*** Records for processing ***
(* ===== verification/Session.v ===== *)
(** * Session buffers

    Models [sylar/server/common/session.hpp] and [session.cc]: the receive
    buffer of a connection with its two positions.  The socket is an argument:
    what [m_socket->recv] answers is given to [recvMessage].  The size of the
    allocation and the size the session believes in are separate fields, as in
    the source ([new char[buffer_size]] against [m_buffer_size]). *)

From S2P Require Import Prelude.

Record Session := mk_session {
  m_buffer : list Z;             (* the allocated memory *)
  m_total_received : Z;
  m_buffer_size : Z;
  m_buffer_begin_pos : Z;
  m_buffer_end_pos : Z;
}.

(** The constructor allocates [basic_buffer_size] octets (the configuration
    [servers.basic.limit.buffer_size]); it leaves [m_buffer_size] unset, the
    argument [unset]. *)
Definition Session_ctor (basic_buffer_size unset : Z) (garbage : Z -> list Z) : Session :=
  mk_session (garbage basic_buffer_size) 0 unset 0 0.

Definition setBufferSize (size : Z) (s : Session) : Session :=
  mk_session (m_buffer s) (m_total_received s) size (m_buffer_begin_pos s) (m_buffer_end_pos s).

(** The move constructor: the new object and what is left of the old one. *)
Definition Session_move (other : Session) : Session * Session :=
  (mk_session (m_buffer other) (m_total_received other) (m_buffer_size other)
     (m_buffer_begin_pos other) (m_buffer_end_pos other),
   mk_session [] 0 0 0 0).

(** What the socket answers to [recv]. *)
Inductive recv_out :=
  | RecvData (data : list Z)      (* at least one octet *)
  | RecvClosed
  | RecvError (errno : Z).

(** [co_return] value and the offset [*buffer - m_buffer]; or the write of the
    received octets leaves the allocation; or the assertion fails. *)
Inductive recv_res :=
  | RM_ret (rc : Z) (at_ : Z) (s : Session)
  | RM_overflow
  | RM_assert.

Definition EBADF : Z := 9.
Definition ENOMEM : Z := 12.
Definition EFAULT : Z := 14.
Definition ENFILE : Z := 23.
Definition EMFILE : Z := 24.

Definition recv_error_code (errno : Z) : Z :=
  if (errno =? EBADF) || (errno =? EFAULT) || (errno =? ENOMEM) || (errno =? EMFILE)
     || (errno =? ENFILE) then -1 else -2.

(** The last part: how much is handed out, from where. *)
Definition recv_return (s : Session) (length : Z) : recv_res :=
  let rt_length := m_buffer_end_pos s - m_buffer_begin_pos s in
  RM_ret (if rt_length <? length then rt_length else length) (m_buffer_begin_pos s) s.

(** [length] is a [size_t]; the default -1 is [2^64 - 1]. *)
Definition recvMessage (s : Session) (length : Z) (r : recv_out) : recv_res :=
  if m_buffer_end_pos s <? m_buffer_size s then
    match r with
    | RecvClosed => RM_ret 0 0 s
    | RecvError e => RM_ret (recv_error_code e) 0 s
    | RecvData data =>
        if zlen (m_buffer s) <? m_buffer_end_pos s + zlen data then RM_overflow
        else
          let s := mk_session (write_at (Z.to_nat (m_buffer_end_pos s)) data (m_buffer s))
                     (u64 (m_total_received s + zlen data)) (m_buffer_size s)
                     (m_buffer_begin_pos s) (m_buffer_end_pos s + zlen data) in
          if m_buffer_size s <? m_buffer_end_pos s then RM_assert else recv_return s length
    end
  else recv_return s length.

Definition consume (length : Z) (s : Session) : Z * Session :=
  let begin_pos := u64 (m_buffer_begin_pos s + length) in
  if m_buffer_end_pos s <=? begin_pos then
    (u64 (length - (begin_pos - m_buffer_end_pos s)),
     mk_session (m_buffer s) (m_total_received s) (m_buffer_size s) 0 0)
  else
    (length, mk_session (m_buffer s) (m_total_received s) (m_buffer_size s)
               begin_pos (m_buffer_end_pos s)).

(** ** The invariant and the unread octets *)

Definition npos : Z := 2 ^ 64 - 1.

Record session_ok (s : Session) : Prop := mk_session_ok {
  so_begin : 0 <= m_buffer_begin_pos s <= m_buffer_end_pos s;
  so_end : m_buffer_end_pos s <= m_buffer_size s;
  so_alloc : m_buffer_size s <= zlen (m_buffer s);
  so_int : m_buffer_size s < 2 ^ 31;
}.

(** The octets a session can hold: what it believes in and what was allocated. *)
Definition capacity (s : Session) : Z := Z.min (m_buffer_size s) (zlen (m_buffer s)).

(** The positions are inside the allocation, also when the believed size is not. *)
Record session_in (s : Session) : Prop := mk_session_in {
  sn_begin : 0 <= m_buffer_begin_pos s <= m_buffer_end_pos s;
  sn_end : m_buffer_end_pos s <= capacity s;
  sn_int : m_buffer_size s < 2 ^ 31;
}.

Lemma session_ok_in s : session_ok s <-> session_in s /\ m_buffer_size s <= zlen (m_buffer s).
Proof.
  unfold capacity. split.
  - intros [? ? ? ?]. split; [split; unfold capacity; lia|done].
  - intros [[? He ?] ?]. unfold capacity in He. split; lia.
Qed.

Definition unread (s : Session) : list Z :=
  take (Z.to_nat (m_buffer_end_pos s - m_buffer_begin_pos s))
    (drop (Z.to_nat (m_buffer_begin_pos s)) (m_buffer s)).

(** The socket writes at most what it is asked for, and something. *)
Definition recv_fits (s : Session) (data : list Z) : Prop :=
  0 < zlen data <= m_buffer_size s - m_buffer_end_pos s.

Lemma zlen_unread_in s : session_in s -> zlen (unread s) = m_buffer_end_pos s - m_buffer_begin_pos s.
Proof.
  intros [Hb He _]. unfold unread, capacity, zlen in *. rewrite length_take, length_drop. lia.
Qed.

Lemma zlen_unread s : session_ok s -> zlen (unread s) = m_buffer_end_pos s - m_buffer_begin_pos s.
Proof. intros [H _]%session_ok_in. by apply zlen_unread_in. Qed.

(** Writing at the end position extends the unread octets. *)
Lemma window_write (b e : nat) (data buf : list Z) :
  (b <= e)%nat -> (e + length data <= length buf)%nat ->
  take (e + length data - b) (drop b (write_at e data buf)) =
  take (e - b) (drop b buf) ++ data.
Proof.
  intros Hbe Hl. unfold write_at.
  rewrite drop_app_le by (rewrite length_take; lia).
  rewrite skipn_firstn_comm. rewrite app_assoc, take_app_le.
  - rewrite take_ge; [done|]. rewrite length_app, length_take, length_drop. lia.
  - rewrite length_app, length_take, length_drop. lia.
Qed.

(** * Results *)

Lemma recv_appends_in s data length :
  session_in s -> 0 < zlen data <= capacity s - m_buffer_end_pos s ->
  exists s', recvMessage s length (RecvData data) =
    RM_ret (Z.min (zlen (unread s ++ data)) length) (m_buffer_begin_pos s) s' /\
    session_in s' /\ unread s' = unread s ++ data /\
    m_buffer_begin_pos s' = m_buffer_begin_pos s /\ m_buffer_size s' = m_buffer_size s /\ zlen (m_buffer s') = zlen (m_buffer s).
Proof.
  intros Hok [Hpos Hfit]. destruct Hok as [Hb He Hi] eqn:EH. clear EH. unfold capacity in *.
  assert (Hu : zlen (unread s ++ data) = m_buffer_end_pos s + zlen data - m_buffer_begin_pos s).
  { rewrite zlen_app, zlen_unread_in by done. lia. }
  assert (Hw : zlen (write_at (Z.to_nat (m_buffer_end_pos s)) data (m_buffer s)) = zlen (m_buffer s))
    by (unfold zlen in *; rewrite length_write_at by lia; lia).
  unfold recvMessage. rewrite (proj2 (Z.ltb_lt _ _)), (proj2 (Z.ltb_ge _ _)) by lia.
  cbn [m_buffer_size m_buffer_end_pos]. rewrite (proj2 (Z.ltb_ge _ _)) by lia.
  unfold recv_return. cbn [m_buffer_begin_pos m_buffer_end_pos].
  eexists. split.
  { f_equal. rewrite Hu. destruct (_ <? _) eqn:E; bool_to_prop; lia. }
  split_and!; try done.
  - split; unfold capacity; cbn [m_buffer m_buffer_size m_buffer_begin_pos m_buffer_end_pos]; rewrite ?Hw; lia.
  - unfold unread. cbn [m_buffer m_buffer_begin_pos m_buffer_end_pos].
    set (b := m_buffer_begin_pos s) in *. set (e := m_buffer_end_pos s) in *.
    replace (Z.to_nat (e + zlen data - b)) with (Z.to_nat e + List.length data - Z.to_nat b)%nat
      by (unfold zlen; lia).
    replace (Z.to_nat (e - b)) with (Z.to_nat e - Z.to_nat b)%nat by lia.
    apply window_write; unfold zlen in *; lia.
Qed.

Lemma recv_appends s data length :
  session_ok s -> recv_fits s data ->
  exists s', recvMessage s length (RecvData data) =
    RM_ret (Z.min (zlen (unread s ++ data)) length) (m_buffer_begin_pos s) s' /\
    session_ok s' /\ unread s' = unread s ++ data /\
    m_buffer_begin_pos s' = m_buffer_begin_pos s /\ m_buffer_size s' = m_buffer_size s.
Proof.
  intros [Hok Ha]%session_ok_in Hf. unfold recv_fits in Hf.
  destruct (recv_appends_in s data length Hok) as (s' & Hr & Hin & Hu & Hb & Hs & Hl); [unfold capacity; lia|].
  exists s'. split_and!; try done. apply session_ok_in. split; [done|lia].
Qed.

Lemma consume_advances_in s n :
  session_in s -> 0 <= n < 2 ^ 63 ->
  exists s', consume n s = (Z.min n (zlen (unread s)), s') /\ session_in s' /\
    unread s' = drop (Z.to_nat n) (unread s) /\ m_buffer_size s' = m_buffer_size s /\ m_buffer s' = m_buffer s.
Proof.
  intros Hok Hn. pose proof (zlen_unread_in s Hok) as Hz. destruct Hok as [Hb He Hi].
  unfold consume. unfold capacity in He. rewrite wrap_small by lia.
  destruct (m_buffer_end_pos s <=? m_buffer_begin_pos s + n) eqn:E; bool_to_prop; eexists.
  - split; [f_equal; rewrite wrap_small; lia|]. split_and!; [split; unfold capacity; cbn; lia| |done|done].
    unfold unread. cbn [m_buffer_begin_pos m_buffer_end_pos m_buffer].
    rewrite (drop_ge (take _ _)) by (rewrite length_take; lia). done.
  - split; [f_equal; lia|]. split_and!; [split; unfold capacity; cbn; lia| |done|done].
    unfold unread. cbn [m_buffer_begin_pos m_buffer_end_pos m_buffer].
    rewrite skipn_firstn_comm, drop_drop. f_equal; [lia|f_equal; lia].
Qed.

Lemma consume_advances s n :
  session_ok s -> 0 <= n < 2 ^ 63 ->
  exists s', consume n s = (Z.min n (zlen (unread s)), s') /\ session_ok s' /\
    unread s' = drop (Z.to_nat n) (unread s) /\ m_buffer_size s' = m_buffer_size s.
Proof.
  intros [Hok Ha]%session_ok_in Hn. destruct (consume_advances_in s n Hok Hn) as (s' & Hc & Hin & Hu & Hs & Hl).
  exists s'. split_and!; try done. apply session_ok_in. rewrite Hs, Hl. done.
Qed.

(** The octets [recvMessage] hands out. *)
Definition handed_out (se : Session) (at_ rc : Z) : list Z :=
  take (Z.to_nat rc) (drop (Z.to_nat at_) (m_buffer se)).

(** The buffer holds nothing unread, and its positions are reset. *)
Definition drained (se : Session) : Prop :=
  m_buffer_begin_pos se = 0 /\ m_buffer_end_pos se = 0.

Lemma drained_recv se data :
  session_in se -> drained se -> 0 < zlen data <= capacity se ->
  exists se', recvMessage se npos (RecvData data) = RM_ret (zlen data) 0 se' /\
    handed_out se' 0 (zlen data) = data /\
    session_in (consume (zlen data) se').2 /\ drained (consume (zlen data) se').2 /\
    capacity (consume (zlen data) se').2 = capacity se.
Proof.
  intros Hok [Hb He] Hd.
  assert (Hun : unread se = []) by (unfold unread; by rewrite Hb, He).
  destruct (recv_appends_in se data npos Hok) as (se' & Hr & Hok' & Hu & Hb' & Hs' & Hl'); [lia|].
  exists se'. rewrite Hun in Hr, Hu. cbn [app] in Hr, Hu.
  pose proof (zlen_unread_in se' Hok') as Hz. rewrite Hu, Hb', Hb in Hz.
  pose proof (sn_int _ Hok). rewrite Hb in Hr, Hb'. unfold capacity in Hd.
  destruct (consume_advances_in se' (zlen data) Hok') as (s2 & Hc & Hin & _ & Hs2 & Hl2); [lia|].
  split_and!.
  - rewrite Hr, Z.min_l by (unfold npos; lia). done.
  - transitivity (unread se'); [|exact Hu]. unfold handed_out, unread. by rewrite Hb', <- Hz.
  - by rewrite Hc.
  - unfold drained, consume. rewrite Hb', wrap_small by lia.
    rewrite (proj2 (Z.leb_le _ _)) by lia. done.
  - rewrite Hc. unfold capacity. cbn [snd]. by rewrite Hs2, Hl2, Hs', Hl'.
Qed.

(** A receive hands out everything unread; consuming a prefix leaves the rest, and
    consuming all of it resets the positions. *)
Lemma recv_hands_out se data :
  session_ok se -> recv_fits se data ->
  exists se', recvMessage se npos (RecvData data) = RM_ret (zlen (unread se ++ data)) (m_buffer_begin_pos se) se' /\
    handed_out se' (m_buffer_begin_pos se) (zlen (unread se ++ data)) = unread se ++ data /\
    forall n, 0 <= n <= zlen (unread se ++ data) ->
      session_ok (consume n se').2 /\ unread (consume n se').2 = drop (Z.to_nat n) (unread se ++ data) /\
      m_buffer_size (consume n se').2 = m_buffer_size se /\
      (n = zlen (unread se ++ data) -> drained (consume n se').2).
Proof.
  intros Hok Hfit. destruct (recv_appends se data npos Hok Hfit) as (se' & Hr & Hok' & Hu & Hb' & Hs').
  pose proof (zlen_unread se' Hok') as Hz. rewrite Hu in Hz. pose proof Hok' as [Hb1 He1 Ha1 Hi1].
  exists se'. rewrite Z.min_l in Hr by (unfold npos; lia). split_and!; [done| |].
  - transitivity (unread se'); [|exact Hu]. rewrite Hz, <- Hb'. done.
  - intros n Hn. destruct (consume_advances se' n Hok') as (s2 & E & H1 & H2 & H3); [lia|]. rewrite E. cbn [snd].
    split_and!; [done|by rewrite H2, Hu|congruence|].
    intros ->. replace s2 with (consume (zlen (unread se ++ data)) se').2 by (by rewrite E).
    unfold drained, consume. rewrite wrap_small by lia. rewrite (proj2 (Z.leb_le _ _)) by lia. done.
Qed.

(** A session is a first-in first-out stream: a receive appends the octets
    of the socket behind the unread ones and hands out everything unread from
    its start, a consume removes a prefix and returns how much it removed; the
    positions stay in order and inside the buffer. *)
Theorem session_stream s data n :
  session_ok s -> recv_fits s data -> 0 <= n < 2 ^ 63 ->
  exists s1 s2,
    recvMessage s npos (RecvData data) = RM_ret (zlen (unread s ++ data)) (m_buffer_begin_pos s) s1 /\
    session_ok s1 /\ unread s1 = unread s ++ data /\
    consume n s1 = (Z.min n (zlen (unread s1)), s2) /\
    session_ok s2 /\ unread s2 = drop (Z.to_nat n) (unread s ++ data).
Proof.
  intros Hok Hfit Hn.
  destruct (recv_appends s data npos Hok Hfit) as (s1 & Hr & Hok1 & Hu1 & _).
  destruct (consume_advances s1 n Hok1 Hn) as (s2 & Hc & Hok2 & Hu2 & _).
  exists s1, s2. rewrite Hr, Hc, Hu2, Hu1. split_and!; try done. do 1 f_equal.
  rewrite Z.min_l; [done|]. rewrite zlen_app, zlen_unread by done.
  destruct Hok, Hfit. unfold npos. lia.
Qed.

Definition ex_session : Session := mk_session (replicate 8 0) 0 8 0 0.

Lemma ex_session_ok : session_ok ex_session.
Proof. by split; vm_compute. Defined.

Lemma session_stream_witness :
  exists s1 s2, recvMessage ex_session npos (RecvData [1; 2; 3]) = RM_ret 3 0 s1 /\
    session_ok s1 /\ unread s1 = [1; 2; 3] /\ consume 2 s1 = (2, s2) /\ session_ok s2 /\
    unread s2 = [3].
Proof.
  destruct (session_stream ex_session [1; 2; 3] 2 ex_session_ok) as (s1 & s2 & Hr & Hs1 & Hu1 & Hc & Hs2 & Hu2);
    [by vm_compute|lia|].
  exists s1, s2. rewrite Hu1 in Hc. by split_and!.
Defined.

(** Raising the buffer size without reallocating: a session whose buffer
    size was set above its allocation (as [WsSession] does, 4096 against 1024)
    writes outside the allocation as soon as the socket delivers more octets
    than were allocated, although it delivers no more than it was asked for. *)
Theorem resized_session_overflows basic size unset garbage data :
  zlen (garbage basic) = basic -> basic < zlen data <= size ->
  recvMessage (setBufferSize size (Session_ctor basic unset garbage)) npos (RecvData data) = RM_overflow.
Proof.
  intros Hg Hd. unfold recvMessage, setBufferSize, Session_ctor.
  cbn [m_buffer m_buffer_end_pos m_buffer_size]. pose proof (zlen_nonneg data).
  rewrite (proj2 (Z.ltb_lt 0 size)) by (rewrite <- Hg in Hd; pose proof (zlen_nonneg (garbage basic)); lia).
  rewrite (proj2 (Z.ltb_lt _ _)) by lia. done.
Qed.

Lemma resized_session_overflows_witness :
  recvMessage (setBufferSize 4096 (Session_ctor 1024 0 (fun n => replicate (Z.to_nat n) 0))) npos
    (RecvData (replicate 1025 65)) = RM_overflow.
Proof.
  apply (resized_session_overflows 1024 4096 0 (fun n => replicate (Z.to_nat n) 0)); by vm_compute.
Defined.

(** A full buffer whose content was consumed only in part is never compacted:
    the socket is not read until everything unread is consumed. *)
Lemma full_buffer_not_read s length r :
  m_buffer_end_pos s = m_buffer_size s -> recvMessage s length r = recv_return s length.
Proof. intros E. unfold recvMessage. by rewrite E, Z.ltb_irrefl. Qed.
*** End of Records for processing ***
*** Records for processing ***
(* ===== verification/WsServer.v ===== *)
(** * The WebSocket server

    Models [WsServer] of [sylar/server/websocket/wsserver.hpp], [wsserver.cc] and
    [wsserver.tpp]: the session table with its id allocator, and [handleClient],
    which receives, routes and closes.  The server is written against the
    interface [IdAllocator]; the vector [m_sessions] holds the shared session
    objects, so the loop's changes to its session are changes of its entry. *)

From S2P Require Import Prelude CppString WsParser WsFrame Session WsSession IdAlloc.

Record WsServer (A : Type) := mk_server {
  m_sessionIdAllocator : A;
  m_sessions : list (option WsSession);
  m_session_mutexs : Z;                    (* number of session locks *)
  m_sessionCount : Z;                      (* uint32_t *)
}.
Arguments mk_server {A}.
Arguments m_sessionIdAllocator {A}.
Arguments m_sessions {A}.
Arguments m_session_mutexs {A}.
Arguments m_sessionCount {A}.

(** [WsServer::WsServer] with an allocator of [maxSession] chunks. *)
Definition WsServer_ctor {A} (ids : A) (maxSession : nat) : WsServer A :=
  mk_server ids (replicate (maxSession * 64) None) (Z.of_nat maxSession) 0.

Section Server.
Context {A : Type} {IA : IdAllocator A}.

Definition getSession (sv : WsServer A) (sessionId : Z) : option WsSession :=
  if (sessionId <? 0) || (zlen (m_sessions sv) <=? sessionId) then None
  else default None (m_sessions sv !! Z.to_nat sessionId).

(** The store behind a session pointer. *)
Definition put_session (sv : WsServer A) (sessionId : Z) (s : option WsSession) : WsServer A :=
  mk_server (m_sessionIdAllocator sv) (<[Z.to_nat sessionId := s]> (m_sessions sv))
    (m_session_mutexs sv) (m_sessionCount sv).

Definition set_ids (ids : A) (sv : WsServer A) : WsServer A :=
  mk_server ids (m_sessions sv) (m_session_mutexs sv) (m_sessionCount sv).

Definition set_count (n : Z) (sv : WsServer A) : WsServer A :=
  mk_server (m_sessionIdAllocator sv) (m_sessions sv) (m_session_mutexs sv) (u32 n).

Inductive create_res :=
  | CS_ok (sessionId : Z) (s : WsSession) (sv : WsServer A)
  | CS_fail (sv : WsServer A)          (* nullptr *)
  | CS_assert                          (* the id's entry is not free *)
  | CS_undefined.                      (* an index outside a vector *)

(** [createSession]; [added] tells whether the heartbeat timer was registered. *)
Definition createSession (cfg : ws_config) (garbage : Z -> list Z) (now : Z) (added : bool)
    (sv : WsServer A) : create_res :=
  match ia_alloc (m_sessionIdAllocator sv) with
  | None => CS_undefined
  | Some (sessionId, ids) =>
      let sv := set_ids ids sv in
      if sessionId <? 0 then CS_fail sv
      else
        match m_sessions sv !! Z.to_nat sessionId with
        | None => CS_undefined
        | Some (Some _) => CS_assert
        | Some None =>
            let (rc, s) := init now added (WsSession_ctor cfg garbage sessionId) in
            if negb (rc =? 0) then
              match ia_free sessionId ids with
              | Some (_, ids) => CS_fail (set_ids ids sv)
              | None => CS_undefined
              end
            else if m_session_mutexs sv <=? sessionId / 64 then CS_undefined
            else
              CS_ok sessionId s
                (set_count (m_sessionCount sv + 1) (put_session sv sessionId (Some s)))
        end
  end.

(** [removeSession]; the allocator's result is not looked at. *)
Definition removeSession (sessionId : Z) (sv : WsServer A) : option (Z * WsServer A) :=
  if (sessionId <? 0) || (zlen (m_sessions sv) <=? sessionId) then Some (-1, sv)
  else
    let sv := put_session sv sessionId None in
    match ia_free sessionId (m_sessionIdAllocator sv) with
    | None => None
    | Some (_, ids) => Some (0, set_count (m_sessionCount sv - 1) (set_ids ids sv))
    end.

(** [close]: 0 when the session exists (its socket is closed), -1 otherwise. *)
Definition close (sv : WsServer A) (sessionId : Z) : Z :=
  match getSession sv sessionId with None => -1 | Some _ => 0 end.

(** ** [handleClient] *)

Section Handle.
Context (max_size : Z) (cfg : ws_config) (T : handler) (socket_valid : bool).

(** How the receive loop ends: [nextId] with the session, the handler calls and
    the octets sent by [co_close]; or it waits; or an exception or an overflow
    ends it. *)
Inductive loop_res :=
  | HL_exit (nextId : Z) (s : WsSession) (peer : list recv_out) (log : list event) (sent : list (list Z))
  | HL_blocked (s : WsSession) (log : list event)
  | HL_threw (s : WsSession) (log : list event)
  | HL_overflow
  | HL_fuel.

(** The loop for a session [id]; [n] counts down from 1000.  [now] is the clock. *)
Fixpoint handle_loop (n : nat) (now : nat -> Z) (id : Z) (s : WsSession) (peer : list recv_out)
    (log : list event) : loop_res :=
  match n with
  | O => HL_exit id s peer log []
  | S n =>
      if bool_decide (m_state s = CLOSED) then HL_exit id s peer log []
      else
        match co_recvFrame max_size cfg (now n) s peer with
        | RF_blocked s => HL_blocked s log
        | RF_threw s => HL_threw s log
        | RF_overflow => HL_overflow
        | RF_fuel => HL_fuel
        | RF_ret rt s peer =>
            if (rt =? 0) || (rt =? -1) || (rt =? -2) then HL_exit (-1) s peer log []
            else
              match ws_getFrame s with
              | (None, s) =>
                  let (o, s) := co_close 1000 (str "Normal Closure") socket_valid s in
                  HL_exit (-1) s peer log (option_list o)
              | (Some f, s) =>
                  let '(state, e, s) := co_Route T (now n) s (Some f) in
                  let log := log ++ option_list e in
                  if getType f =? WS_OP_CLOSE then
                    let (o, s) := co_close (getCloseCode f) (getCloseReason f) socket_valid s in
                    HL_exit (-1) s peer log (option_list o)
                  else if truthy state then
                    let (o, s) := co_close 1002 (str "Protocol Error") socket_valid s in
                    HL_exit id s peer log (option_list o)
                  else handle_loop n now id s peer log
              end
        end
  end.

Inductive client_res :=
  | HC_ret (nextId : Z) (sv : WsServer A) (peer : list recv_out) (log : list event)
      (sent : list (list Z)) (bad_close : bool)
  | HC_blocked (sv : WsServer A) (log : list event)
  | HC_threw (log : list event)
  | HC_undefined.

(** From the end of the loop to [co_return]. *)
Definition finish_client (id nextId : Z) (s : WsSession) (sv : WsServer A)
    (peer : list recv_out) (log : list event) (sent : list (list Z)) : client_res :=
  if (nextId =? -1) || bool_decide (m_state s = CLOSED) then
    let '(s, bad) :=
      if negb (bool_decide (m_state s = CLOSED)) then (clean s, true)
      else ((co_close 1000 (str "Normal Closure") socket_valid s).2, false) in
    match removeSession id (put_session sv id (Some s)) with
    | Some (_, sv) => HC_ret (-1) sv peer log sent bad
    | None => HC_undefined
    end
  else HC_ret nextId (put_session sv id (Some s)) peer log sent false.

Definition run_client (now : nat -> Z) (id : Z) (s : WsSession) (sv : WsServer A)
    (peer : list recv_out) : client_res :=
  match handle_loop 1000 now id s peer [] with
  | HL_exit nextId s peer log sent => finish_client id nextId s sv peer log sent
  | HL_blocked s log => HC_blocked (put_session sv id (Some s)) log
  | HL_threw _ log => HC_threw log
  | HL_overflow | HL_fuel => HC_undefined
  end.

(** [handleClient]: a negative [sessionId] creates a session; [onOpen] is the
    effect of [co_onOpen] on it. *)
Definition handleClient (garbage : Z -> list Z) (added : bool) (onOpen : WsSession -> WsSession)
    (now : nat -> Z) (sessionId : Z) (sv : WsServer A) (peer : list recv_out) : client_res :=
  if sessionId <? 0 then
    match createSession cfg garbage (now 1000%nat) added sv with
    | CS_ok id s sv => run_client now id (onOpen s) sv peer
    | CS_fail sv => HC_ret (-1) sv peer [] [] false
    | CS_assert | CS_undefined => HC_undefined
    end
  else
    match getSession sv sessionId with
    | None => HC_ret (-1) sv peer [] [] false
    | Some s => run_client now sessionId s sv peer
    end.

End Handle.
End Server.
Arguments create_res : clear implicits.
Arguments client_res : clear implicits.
*** End of Records for processing ***
*** Records for processing ***
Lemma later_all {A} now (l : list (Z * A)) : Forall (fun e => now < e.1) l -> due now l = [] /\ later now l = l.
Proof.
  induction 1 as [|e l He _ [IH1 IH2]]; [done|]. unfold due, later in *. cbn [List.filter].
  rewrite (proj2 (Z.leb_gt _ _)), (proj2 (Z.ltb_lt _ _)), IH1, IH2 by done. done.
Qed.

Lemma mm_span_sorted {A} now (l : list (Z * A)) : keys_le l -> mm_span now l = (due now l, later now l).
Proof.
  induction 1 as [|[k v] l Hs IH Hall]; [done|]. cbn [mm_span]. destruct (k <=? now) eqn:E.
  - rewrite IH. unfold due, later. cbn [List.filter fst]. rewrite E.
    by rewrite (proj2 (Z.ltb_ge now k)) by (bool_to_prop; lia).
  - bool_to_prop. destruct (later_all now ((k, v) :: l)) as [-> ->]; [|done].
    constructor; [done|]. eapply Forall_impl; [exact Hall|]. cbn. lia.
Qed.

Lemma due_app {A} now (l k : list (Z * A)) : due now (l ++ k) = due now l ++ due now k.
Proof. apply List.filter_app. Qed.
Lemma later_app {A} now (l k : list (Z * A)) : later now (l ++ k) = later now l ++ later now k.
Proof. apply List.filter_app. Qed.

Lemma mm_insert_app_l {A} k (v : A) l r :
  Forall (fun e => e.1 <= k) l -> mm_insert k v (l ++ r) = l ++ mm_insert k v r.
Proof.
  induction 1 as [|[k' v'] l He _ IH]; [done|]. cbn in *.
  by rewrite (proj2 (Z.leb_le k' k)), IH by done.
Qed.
*** End of Records for processing ***
### [Work request]
Above are records; say how many of their lines contain the word "part", giving only the number.

### [Your solution]
2